> [WHAT TO PRODUCE]: Every line with "string" in it should be copied from the data.
○ ○ ○ ○
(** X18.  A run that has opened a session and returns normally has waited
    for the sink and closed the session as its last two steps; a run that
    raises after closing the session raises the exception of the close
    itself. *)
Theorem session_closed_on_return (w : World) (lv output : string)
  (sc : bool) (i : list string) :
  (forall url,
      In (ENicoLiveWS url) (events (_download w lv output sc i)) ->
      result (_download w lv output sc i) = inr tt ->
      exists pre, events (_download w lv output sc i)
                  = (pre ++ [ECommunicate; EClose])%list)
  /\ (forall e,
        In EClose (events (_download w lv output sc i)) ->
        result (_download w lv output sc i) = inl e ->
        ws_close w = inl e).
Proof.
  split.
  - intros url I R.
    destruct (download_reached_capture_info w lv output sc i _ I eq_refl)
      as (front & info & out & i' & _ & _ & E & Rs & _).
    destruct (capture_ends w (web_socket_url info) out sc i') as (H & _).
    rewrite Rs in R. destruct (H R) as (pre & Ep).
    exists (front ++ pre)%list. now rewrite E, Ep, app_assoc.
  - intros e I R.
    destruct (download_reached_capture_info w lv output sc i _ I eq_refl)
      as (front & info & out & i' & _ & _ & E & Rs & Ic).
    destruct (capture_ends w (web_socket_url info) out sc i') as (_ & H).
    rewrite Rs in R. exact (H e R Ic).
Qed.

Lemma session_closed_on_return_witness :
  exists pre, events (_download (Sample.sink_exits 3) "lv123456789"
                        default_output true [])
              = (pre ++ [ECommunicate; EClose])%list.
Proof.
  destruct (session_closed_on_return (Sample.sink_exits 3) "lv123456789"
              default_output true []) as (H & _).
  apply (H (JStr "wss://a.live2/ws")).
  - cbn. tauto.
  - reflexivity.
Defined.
○ ○ ○ ○
> [TASK ANSWER]:
Theorem session_closed_on_return (w : World) (lv output : string)
  (sc : bool) (i : list string) :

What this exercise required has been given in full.